Although former IRS official Lois Lerner refuses to speak, pleading the fifth amendment, her attorney spoke on her behalf regarding the controversy over two years of missing IRS emails. 

William Taylor III said that accusations by Republicans that she is hiding something is “silly… she doesn’t know what happened… It’s a little brazen to think she did this on purpose.”

The IRS and Democrats contend that the emails were lost due to a hard drive crash. Yet, as Politico reported, it so happens that the computer glitch was concomitant with the 2009 time period in which Cincinnati IRS agents started delaying the approvals of Tea Party groups vying for 501(c)(4) non-profit status. Notably, the not-for- profit designation would have allowed the conservative groups the capacity to carry out a limited amount of political activity.

Applying the strategy that a good defense is bolstered by a strong offense, Taylor, speaking at a House Oversight hearing, remarked that, “This is a so-called congressional investigation with no pretense of objectivity or bipartisanship.” Taylor added, “Critics of Ms. Lerner and the IRS seize indiscriminately on small pieces of fact to claim they prove scandal.”

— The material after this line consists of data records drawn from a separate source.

(** [mc_rdexact], in contrast, reports success on a connection
    that failed: the error's length -1 wraps the unsigned offset past the
    size, and the buffer is returned as it was. *)
Theorem mc_rdexact_hides_errors completed script buf size :
  0 < size < 2 ^ 64 ->
  mc_rdexact completed ((if completed then [ESel SelReady] else []) ++ ERead (RErr EIO) :: script)
             buf size = Some (0, buf, script).
Proof.
  intros Hs. unfold mc_rdexact.
  assert ((u64 (0 + -1) <? size) = false) as E by (change (u64 (0 + -1)) with (2 ^ 64 - 1); lia).
  destruct completed; cbn [app mc_rdexact_loop andb negb];
    replace (0 <? size) with true by lia;
    (destruct script; cbn [mc_rdexact_loop]; by rewrite E).
Qed.

Lemma mc_rdexact_hides_errors_witness :
  mc_rdexact false [ERead (RErr EIO)] [9; 9] 2 = Some (0, [9; 9], []).
Proof. apply (mc_rdexact_hides_errors false [] [9; 9] 2). lia. Defined.

End IO.
(** The working buffer is safe exactly for the messages it
    fits: it grows only for sizes that are a multiple of the block size.  A
    frame list of 1023 pages (8184 bytes) with a 4096-byte buffer makes the
    cipher write past its end. *)
Theorem ssl_encrypt_overruns {CS} (crypt : CS -> list Z -> list Z * CS) junk (ssl : ssl_wrap CS) data :
  (forall n, length (junk n) = n) -> (forall cs x, length (crypt cs x).1 = length x) ->
  wf_wrap ssl ->
  (ssl_encrypt 16 crypt junk ssl data = None <-> ~ fits 16 ssl (length data)) /\
  (length data = (8 * 1023)%nat -> ssl_buf_len ssl = 4096%nat ->
   ssl_encrypt 16 crypt junk ssl data = None).
Proof.
  intros Hj Hc Hwf.
  assert (~ fits 16 ssl (length data) -> ssl_encrypt 16 crypt junk ssl data = None) as Hover
    by (apply ssl_encrypt_overrun; auto; lia).
  split; [split; [|done]|].
  - intros E Hfit. destruct (ssl_encrypt_ok 16 crypt junk ltac:(lia) Hj Hc ssl data Hwf Hfit)
      as (pad & ssl' & _ & E' & _). congruence.
  - intros Hl Hb. apply Hover. unfold fits. rewrite Hl, Hb. vm_compute. intros [H|[_ H]]; [lia|done].
Qed.

Lemma ssl_encrypt_overruns_witness :
  ssl_encrypt 16 toy_crypt (fun n => replicate n 0) (SslWrap 5 4096 (replicate 4096 0))
    (replicate (8 * 1023) 7) = None.
Proof.
  destruct (ssl_encrypt_overruns toy_crypt (fun n => replicate n 0)
    (SslWrap 5 4096 (replicate 4096 0)) (replicate (8 * 1023) 7)) as [_ H].
  - intros n. apply length_replicate.
  - intros cs x. apply length_imap.
  - split. reflexivity.
  - apply H; reflexivity.
Defined.

End Ssl.
(* ===== verification/ListQueue.v ===== *)
(** The linked queues of the migration threads (tools/libxl/mc_migration_helper.c).

    The master and the slaves exchange work through circular doubly linked
    lists with a sentinel head: [send_argu_head] on the sender,
    [recv_pagebuf_head], [apply_queue_head] and [pagebuf_pool] on the receiver.
    Every operation runs from its lock to its unlock, so it is one step.  The
    memory of the list items is a store from addresses to items; an access
    through a pointer that is not allocated has no result ([None]).

    The file proves that the lists implement first-in first-out queues. *)

From S2P Require Import Prelude.

Module ListQueue.

Abbreviation ptr := nat (only parsing).

(** [struct list_item]; the payload pointer is an integer, 0 for [NULL]. *)
Record list_item := ListItem { item : Z; next : ptr; prev : ptr }.

Abbreviation heap := (gmap nat list_item).

Definition set_next (h : heap) (p q : ptr) : option heap :=
  match h !! p with
  | Some n => Some (<[p := ListItem (item n) q (prev n)]> h)
  | None => None
  end.

Definition set_prev (h : heap) (p q : ptr) : option heap :=
  match h !! p with
  | Some n => Some (<[p := ListItem (item n) (next n) q]> h)
  | None => None
  end.

Definition init_list_head (h : heap) (list_head : ptr) : Z * heap :=
  (0, <[list_head := ListItem 0 list_head list_head]> h).

(** Push as first item; [new] is the address [malloc] returned. *)
Definition list_enqueue (h : heap) (head new : ptr) (v : Z) : option heap :=
  hd ← h !! head;
  let h := <[new := ListItem v (next hd) head]> h in
  h ← set_prev h (next hd) new;
  set_next h head new.

(** Take the last item; [Some None] is the return value -1 for an empty list. *)
Definition list_dequeue (h : heap) (head : ptr) : option (option Z * heap) :=
  hd ← h !! head;
  if decide (next hd = head) then Some (None, h)
  else
    let it := prev hd in
    n ← h !! it;
    h ← set_prev h head (prev n);
    h ← set_next h (prev n) head;
    Some (Some (item n), delete it h).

Taylor, a founding partner of Zuckerman Spaeder LLP, contends that the computer malfunction was an accident. He claims that the former head of the IRS’s tax exempt division had turned on her computer one day, only to view a “blue screen,” and Lerner had not backed emails up on a USB or separate hard drive.

For good reason, the Republicans are skeptical of Taylor’s comments. Suspiciously, only 10 days before the crash happened, Ways and Means Chairman Dave Camp (R-Mich.) had sent his first letter to the IRS about 501(c)(4) political activities and donors. Lending more evidence to Lerner’s culpability, she had sent emails expressing that she wanted to work for pro-Obama group Organizing for America and wanted to scrutinize conservative PACs like Karl Rove’s Crossroads GPS.

The Washington Examiner reported that, based on a lawsuit filed by Judicial Watch, Taylor’s job is far from done. He and the IRS will be making their case in court on July 10, when they will have to explain to a federal judge why the tax agency didn’t “inform the court that Lois Lerner’s emails had been lost and discuss the IRS’s failure to fulfill its duties under the law.”